* **Task directions**: Check each line of the entries below for the word "rematerialize", and copy out the ones that have it.

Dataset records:
· · · ·
(* ===== verification/Observer.v ===== *)
(** * The log observer of the idhelper

    Models the main loop of [bin/idhelper/observer.rs]: what one line of
    ganesha.log makes the observer do to the shared cache and stores (through
    the resolution of [Idhelper]), which signals and requests it sends, and the
    rate limits between them.  Times are in nanoseconds; each of the four
    detectors reads the clock once per line.  Tailing and rotation of the file
    are not modelled: the lines are the input. *)

From S2P Require Import Prelude RustStr State Identity Resolver Config FsProbe Generate Acl IdCache Nss Idhelper LogLines.
Local Open Scope Z_scope.

(** ** Rate limits *)
Definition SECOND : Z := 1000000000.
Definition since (now t : Z) : Z := Z.max 0 (now - t).
Section Limits.
Context `{Countable K}.
(** Whether [k] was stamped less than [window] ago. *)
Definition recent (window now : Z) (k : K) (m : gmap K Z) : bool :=
  match m !! k with Some last => since now last <? window | None => false end.
(** The stamp, and the pruning of a map that has grown. *)
Definition stamp (window now : Z) (k : K) (m : gmap K Z) : gmap K Z :=
  let m := <[ k := now ]> m in
  if (2048 <? size m)%nat then filter (fun kv => since now kv.2 < window) m else m.
End Limits.
Definition dedup_window : Z := 30 * SECOND.
Definition failure_dedup_window : Z := 2 * SECOND.
Definition heal_window : Z := 30 * SECOND.
Definition heal_floor : Z := 5 * SECOND.

(** What the observer does outside the cache and the stores. *)
Inductive Event :=
| GroupHeal (user : string) (ngroups errno : Z)
| UidHeal (uid : Z) (row_present : bool) (principal : option string)
| FastHeal (principal : string)
| Observed (principal : string)
| LeftAlone (principal : string)
| BridgeWarning (addr : string)
| SentRebulk
| SentSighup (pid : Z)
| AskedGroups (principal : string).
Record Observer := {
  ob_helper : Helper;
  ob_recently : gmap string Z;
  ob_bridge_warned : gmap string Z;
  ob_healed_uids : gmap Z Z;
  ob_healed_getgrouplist : gmap string Z;
  ob_last_heal : option Z;
  ob_events : list (Z * Event);   (* with the time of the detector *)
}.
Definition on_helper {A} (m : M Helper A) : M Observer A := fun o =>
  let '(a, h) := m (ob_helper o) in
  (a, {| ob_helper := h; ob_recently := ob_recently o; ob_bridge_warned := ob_bridge_warned o;
         ob_healed_uids := ob_healed_uids o; ob_healed_getgrouplist := ob_healed_getgrouplist o;
         ob_last_heal := ob_last_heal o; ob_events := ob_events o |}).
Definition emit (t : Z) (e : Event) : M Observer unit := modify (fun o =>
  {| ob_helper := ob_helper o; ob_recently := ob_recently o; ob_bridge_warned := ob_bridge_warned o;
     ob_healed_uids := ob_healed_uids o; ob_healed_getgrouplist := ob_healed_getgrouplist o;
     ob_last_heal := ob_last_heal o; ob_events := ob_events o ++ [(t, e)] |}).
Definition set_recently (f : gmap string Z -> gmap string Z) : M Observer unit := modify (fun o =>
  {| ob_helper := ob_helper o; ob_recently := f (ob_recently o); ob_bridge_warned := ob_bridge_warned o;
     ob_healed_uids := ob_healed_uids o; ob_healed_getgrouplist := ob_healed_getgrouplist o;
     ob_last_heal := ob_last_heal o; ob_events := ob_events o |}).
Definition set_bridge_warned (f : gmap string Z -> gmap string Z) : M Observer unit := modify (fun o =>
  {| ob_helper := ob_helper o; ob_recently := ob_recently o; ob_bridge_warned := f (ob_bridge_warned o);
     ob_healed_uids := ob_healed_uids o; ob_healed_getgrouplist := ob_healed_getgrouplist o;
     ob_last_heal := ob_last_heal o; ob_events := ob_events o |}).
Definition set_healed_uids (f : gmap Z Z -> gmap Z Z) : M Observer unit := modify (fun o =>
  {| ob_helper := ob_helper o; ob_recently := ob_recently o; ob_bridge_warned := ob_bridge_warned o;
     ob_healed_uids := f (ob_healed_uids o); ob_healed_getgrouplist := ob_healed_getgrouplist o;
     ob_last_heal := ob_last_heal o; ob_events := ob_events o |}).
Definition set_group_heals (f : gmap string Z -> gmap string Z) (last : Z) : M Observer unit := modify (fun o =>
  {| ob_helper := ob_helper o; ob_recently := ob_recently o; ob_bridge_warned := ob_bridge_warned o;
     ob_healed_uids := ob_healed_uids o; ob_healed_getgrouplist := f (ob_healed_getgrouplist o);
     ob_last_heal := Some last; ob_events := ob_events o |}).

(** ** The daemon that is signalled *)
(** [NFS_KLLDAP_GANESHA_PID], the names of processes, and the numeric entries
    of /proc in their order. *)
Definition proc_comm_is_ganesha (comm : Z -> option string) (pid : Z) : bool :=
  match comm pid with Some c => seqb (trim c) "ganesha.nfsd" | None => false end.
Definition resolve_live_ganesha_pid (env : option string) (comm : Z -> option string) (procs : option (list string))
  : option Z :=
  let scan := names ← procs;
              head (omap (fun n => pid ← parse_uint u32_max n;
                                   if proc_comm_is_ganesha comm pid then Some pid else None) names) in
  match parse_uint u32_max ∘ trim <$> env with
  | Some (Some pid) =>
      if pid =? 0 then None else if proc_comm_is_ganesha comm pid then Some pid else scan
  | _ => scan
  end.
(** [NFS_KLLDAP_SIGHUP_ON_IDMAP_HEAL]; the signal itself is not checked. *)
Definition signal_ganesha_reload_idmap (env : option string) (pid : Z) : bool :=
  negb (match env with Some v => seqb v "0" || eq_ignore_ascii_case v "false" | None => false end) && negb (pid =? 0).

Definition unmapped_principal_needs_heal (candidate realm : string) (variants : list string) : bool :=
  if negb (fst (classify_principal candidate realm variants)) then true
  else match split_once "/" (principal_local_part candidate) with
       | Some (_, service_host) => existsb (fun v => eq_ignore_ascii_case v (trim service_host)) variants
       | None => false
       end.

Section Observe.
Context `{!HashIter string, !HashIter Z}.
Context (server : nat -> Query -> Attempt) (op_timeout_secs : Z).
Context (commands : nat -> list string -> option string).
Context (config : nat -> option HelperConfig) (env_force : option string).
Context (ws : nat -> string -> WriteWorld) (read_fails : nat -> string -> bool).
Context (paths : NssMaterializePaths) (cache_path realm : string) (variants : list string).
Context (unicode_alnum : string -> bool).
(** The world when a line is handled: the pid a scan would find, the switch of
    the signals, and whether the socket can be connected to. *)
Context (live_pid : Z -> option Z) (env_sighup : option string) (socket_up : Z -> bool).

Definition resolve_principal (p : string) : M Observer unit :=
  on_helper (ignored (Idhelper.resolve_principal server op_timeout_secs commands config env_force ws read_fails
                        paths cache_path realm variants p)).
Definition resolve_gids (p : string) (force : bool) : M Observer unit :=
  on_helper (ignored (resolve_gids_and_materialize server op_timeout_secs commands config env_force ws read_fails
                        paths cache_path realm variants p force)).
Definition rematerialize : M Observer unit :=
  on_helper (let* gs := snapshot_groups config in ignored (materialize ws paths gs)).
Definition send_sighup (t : Z) : M Observer unit :=
  match live_pid t with
  | Some pid => if signal_ganesha_reload_idmap env_sighup pid then emit t (SentSighup pid) else ret tt
  | None => ret tt
  end.
(** The request is written and the answer is not waited for. *)
Definition send_rebulk (t : Z) : M Observer unit := if socket_up t then emit t SentRebulk else ret tt.

Definition heal_principal_immediately (t : Z) (candidate : string) (sighup : bool) : M Observer unit :=
  do* emit t (FastHeal candidate) in
  do* resolve_principal candidate in
  do* resolve_gids candidate true in
  do* rematerialize in
  if sighup then send_sighup t else ret tt.

Definition maybe_warn_bridge_server_addr (t : Z) (line : string) : M Observer unit :=
  match extract_server_addr_from_ganesha_line line with
  | Some addr =>
      if negb (is_docker_bridge_ipv4 addr) then ret tt
      else match extract_linux_nfs_hostname unicode_alnum line with
           | None => ret tt
           | Some _ =>
               let* warned := get ob_bridge_warned in
               if recent dedup_window t addr warned then ret tt
               else do* set_bridge_warned (<[ addr := t ]>) in emit t (BridgeWarning addr)
           end
  | None => ret tt
  end.

Definition detect_my_getgrouplist_failure_and_heal (t : Z) (line : string) : M Observer unit :=
  if negb (getgrouplist_failed line) then ret tt
  else
    let user := default "unknown" (extract_user_from_getgrouplist_line unicode_alnum line) in
    let* healed := get ob_healed_getgrouplist in
    let* last := get ob_last_heal in
    if recent heal_window t user healed then ret tt
    else if (match last with Some l => since t l <? heal_floor | None => false end) then ret tt
    else
      do* set_group_heals (stamp heal_window t user) t in
      do* emit t (GroupHeal user (default 0 (extract_ngroups line)) (default 0 (extract_errno line))) in
      do* send_rebulk t in
      let principal := if contains_char "@" user then user else user +:+ "@" +:+ realm in
      do* resolve_principal "root" in
      do* resolve_principal principal in
      do* resolve_gids "root" true in
      do* resolve_gids principal true in
      do* rematerialize in
      do* send_sighup t in
      do* emit t (AskedGroups "root") in
      do* emit t (AskedGroups principal) in
      if seqb user principal then ret tt else emit t (AskedGroups user).

Definition detect_managed_gids_uid_failure_and_heal (t : Z) (line : string) : M Observer unit :=
  match extract_uid_from_managed_gids_failure line with
  | None => ret tt
  | Some uid =>
      let* healed := get ob_healed_uids in
      if recent heal_window t uid healed then ret tt
      else
        do* set_healed_uids (<[ uid := t ]>) in
        let* passwd := get (fun o => h_disk (ob_helper o) !! nss_passwd paths) in
        let* cached := get (fun o => r_principal <$>
          List.find (fun r => r_uid r =? uid) (hvalues (h_cache (ob_helper o)))) in
        do* emit t (UidHeal uid (nss_passwd_has_uid passwd uid) cached) in
        match cached with
        | Some principal => heal_principal_immediately t principal true
        | None => do* send_rebulk t in do* rematerialize in send_sighup t
        end
  end.

(** The candidate of a line. *)
Definition observe_candidate (t : Z) (line candidate : string) : M Observer unit :=
  let window := if failure_line line then failure_dedup_window else dedup_window in
  let* seen := get ob_recently in
  if recent window t candidate seen then ret tt
  else
    do* set_recently (stamp dedup_window t candidate) in
    if negb (unmapped_principal_needs_heal candidate realm variants) then emit t (LeftAlone candidate)
    else
      do* (if failure_line line
           then heal_principal_immediately t candidate (contains_str "Could not map principal " line)
           else ret tt) in
      do* emit t (Observed candidate) in
      do* resolve_principal candidate in
      resolve_gids candidate false.

(** One line with the four readings of the clock; [false]: the thread panicked. *)
Record Clock := { t_bridge : Z; t_groups : Z; t_uid : Z; t_candidate : Z }.
Definition observe_line (c : Clock) (raw : string) : M Observer bool :=
  let line := trim raw in
  do* maybe_warn_bridge_server_addr (t_bridge c) line in
  do* detect_my_getgrouplist_failure_and_heal (t_groups c) line in
  do* detect_managed_gids_uid_failure_and_heal (t_uid c) line in
  match extract_candidate_principal unicode_alnum realm line with
  | None => ret false
  | Some None => ret true
  | Some (Some candidate) => do* observe_candidate (t_candidate c) line candidate in ret true
  end.
(** The loop, until the log ends or the thread panics. *)
Fixpoint observe_lines (l : list (Clock * string)) : M Observer bool :=
  match l with
  | [] => ret true
  | (c, line) :: rest =>
      let* alive := observe_line c line in
      if alive : bool then observe_lines rest else ret false
  end.
End Observe.
Definition observer_start (h : Helper) : Observer :=
  {| ob_helper := h; ob_recently := ∅; ob_bridge_warned := ∅; ob_healed_uids := ∅; ob_healed_getgrouplist := ∅;
     ob_last_heal := None; ob_events := [] |}.
(* ===== verification/ObserverProps.v ===== *)
(** * What the log observer may do

    Rate limits of the heals, the clients it leaves alone, and the cache it
    shares with the daemon. *)

From S2P Require Import Prelude RustStr State Identity Resolver Config FsProbe Generate Acl IdCache Nss Idhelper IdhelperProps LogLines Observer.
Local Open Scope Z_scope.

(** ** One rate limit *)
(** Entries of a log for one key are at least [w] apart. *)
Definition spaced {K} (w : Z) (l : list (Z * K)) : Prop :=
  forall i j t1 t2 k, (i < j)%nat -> l !! i = Some (t1, k) -> l !! j = Some (t2, k) -> w <= t2 - t1.
Section Limit.
Context `{Countable K}.
(** The map remembers every entry of the log that may still matter at [hi]. *)
Definition tracked (w : Z) (m : gmap K Z) (l : list (Z * K)) (hi : Z) : Prop :=
  spaced w l
  /\ forall t k, (t, k) ∈ l -> (exists last, m !! k = Some last /\ t <= last) \/ w <= hi - t.
Lemma tracked_later w m l hi hi' : hi <= hi' -> tracked w m l hi -> tracked w m l hi'.
Proof. intros Hh [Hs Ht]. split; [done|]. intros t k Hk. destruct (Ht t k Hk) as [?|?]; [by left|right; lia]. Qed.
Lemma tracked_nil w hi : tracked w (∅ : gmap K Z) [] hi.
Proof. split; [intros i j ?????; by rewrite lookup_nil|]. intros t k Hk. by apply elem_of_nil in Hk. Qed.
Lemma stamp_lookup w now k (m : gmap K Z) k' :
  0 < w ->
  stamp w now k m !! k = Some now
  /\ (k' <> k -> stamp w now k m !! k' = m !! k' \/ exists last, m !! k' = Some last /\ w <= now - last).
Proof.
  intros Hw. unfold stamp. destruct (2048 <? _)%nat.
  - split.
    + apply map_lookup_filter_Some. split; [apply lookup_insert_eq|]. cbn. unfold since. lia.
    + intros Hne. destruct (filter _ _ !! k') as [v|] eqn:E.
      * apply map_lookup_filter_Some in E as [E _]. rewrite lookup_insert_ne in E by done. by left.
      * destruct (m !! k') as [last|] eqn:Em; [right|by left]. exists last. split; [done|].
        apply map_lookup_filter_None in E as [E|E]; [rewrite lookup_insert_ne in E by done; congruence|].
        specialize (E last). rewrite lookup_insert_ne in E by done. cbn in E. unfold since in E.
        destruct (Z_lt_ge_dec (now - last) w); [|lia]. exfalso. apply E; [done|]. lia.
  - split; [apply lookup_insert_eq|]. intros Hne. left. by rewrite lookup_insert_ne.
Qed.
(** A permitted action, stamped, keeps the log spaced.  [w0] is the limit of
    the action, [w] the one the log is checked against. *)
Lemma tracked_fire w w0 wp now k m m' l hi :
  hi <= now -> 0 < w -> w <= w0 -> w <= wp ->
  (m' = stamp wp now k m \/ m' = <[ k := now ]> m) ->
  recent w0 now k m = false -> tracked w m l hi -> tracked w m' (l ++ [(now, k)]) now.
Proof.
  intros Hhi Hw Hw0 Hwp Hm' Hr [Hs Ht].
  assert (Hk : m' !! k = Some now).
  { destruct Hm' as [->| ->]; [|apply lookup_insert_eq]. by apply (stamp_lookup wp now k m k); lia. }
  assert (Hne : forall k', k' <> k -> m' !! k' = m !! k' \/ exists last, m !! k' = Some last /\ wp <= now - last).
  { intros k' Hne. destruct Hm' as [->| ->]; [by apply (stamp_lookup wp now k m k'); [lia|]|].
    left. by rewrite lookup_insert_ne. }
  split.
  - intros i j t1 t2 k' Hij Hi Hj. apply lookup_app_Some in Hj as [Hj|[Hlen Hj]].
    { apply (Hs i j t1 t2 k' Hij); [|done]. rewrite lookup_app_l in Hi; [done|]. apply lookup_lt_Some in Hj. lia. }
    apply list_lookup_singleton_Some in Hj as [Hj [= <- <-]].
    rewrite lookup_app_l in Hi by lia. apply list_elem_of_lookup_2 in Hi.
    destruct (Ht t1 k Hi) as [(last & Hlast & Hle)|?]; [|lia].
    unfold recent in Hr. rewrite Hlast in Hr. apply Z.ltb_ge in Hr. unfold since in Hr. lia.
  - intros t k' Hin. apply elem_of_app in Hin as [Hin|Hin].
    + destruct (decide (k' = k)) as [->|Hkk].
      * destruct (Ht t k Hin) as [(last & Hlast & Hle)|?]; [|right; lia].
        unfold recent in Hr. rewrite Hlast in Hr. apply Z.ltb_ge in Hr. unfold since in Hr. right. lia.
      * destruct (Ht t k' Hin) as [(last & Hlast & Hle)|?]; [|right; lia].
        destruct (Hne k' Hkk) as [->|(last' & Hlast' & Hold)]; [left; eauto|].
        rewrite Hlast in Hlast'. injection Hlast' as ->. right. lia.
    + apply list_elem_of_singleton in Hin. injection Hin as -> ->. left. exists now. split; [done|lia].
Qed.
End Limit.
· · · ·
* **Finished task**:
Definition rematerialize : M Observer unit :=
  do* rematerialize in
      do* rematerialize in
        | None => do* send_rebulk t in do* rematerialize in send_sighup t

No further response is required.